Task details => In the records that follow, the lines from the one containing "if decide (a" to the one containing "(** The iterator's", inclusive, are to be given again exactly.

(Dataset records)
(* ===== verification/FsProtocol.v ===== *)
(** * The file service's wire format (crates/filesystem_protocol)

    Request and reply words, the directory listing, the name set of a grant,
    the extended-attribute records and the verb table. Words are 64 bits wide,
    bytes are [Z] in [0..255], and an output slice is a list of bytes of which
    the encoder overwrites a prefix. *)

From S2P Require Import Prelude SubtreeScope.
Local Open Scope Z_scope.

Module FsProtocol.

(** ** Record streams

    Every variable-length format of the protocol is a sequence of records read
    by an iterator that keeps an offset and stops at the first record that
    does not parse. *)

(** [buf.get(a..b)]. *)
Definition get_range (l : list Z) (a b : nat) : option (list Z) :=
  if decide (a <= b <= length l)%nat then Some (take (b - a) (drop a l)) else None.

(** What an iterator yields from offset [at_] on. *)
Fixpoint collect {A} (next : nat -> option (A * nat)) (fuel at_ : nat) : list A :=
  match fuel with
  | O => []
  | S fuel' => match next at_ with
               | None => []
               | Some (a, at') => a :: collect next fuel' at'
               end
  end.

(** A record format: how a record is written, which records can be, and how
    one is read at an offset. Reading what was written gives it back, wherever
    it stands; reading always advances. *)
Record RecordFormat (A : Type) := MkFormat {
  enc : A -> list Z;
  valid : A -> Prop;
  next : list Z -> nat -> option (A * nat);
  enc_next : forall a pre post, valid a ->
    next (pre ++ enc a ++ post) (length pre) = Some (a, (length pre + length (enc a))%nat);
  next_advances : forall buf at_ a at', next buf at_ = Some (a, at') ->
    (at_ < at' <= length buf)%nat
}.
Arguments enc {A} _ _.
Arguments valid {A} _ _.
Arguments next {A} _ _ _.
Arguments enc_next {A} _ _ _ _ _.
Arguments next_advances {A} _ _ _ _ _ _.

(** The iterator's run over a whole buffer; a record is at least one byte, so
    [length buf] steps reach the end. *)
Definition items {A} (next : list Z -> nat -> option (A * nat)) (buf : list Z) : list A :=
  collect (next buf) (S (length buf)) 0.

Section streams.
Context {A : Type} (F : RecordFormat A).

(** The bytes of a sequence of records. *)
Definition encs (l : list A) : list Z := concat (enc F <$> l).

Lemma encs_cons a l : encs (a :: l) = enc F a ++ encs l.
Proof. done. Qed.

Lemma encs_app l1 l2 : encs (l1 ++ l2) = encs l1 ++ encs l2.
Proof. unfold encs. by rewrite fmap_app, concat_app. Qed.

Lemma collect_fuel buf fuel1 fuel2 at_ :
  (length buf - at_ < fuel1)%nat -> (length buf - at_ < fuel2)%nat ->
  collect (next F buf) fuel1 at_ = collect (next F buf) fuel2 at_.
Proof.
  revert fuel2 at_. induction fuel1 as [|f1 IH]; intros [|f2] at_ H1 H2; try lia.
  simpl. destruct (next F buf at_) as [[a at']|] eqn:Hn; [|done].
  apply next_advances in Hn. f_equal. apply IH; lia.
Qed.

...

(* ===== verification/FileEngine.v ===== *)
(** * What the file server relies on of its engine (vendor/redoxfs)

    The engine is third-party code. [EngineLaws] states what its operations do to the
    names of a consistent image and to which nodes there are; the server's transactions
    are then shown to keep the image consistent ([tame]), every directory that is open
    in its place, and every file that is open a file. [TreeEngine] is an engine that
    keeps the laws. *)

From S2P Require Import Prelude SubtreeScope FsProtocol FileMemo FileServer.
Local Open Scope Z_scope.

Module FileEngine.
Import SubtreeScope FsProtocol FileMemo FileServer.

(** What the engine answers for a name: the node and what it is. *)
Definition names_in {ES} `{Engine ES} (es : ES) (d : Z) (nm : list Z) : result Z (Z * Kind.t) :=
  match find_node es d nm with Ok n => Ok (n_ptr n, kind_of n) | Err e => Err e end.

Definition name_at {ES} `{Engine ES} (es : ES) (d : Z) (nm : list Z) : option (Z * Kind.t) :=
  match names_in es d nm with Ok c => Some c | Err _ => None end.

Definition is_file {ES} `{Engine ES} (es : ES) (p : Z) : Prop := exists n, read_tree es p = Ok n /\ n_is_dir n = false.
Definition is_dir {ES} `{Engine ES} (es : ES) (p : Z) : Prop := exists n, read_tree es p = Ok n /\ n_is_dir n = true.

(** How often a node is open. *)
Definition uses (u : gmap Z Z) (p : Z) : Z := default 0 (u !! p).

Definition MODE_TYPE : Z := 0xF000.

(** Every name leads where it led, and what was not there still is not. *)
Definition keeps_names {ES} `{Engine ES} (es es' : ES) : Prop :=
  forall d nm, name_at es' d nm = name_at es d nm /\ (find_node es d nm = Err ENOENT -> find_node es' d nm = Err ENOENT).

Solution for this task =>
  if decide (a <= b <= length l)%nat then Some (take (b - a) (drop a l)) else None.

(** What an iterator yields from offset [at_] on. *)
Fixpoint collect {A} (next : nat -> option (A * nat)) (fuel at_ : nat) : list A :=
  match fuel with
  | O => []
  | S fuel' => match next at_ with
               | None => []
               | Some (a, at') => a :: collect next fuel' at'
               end
  end.

(** A record format: how a record is written, which records can be, and how
    one is read at an offset. Reading what was written gives it back, wherever
    it stands; reading always advances. *)
Record RecordFormat (A : Type) := MkFormat {
  enc : A -> list Z;
  valid : A -> Prop;
  next : list Z -> nat -> option (A * nat);
  enc_next : forall a pre post, valid a ->
    next (pre ++ enc a ++ post) (length pre) = Some (a, (length pre + length (enc a))%nat);
  next_advances : forall buf at_ a at', next buf at_ = Some (a, at') ->
    (at_ < at' <= length buf)%nat
}.
Arguments enc {A} _ _.
Arguments valid {A} _ _.
Arguments next {A} _ _ _.
Arguments enc_next {A} _ _ _ _ _.
Arguments next_advances {A} _ _ _ _ _ _.

(** The iterator's run over a whole buffer; a record is at least one byte, so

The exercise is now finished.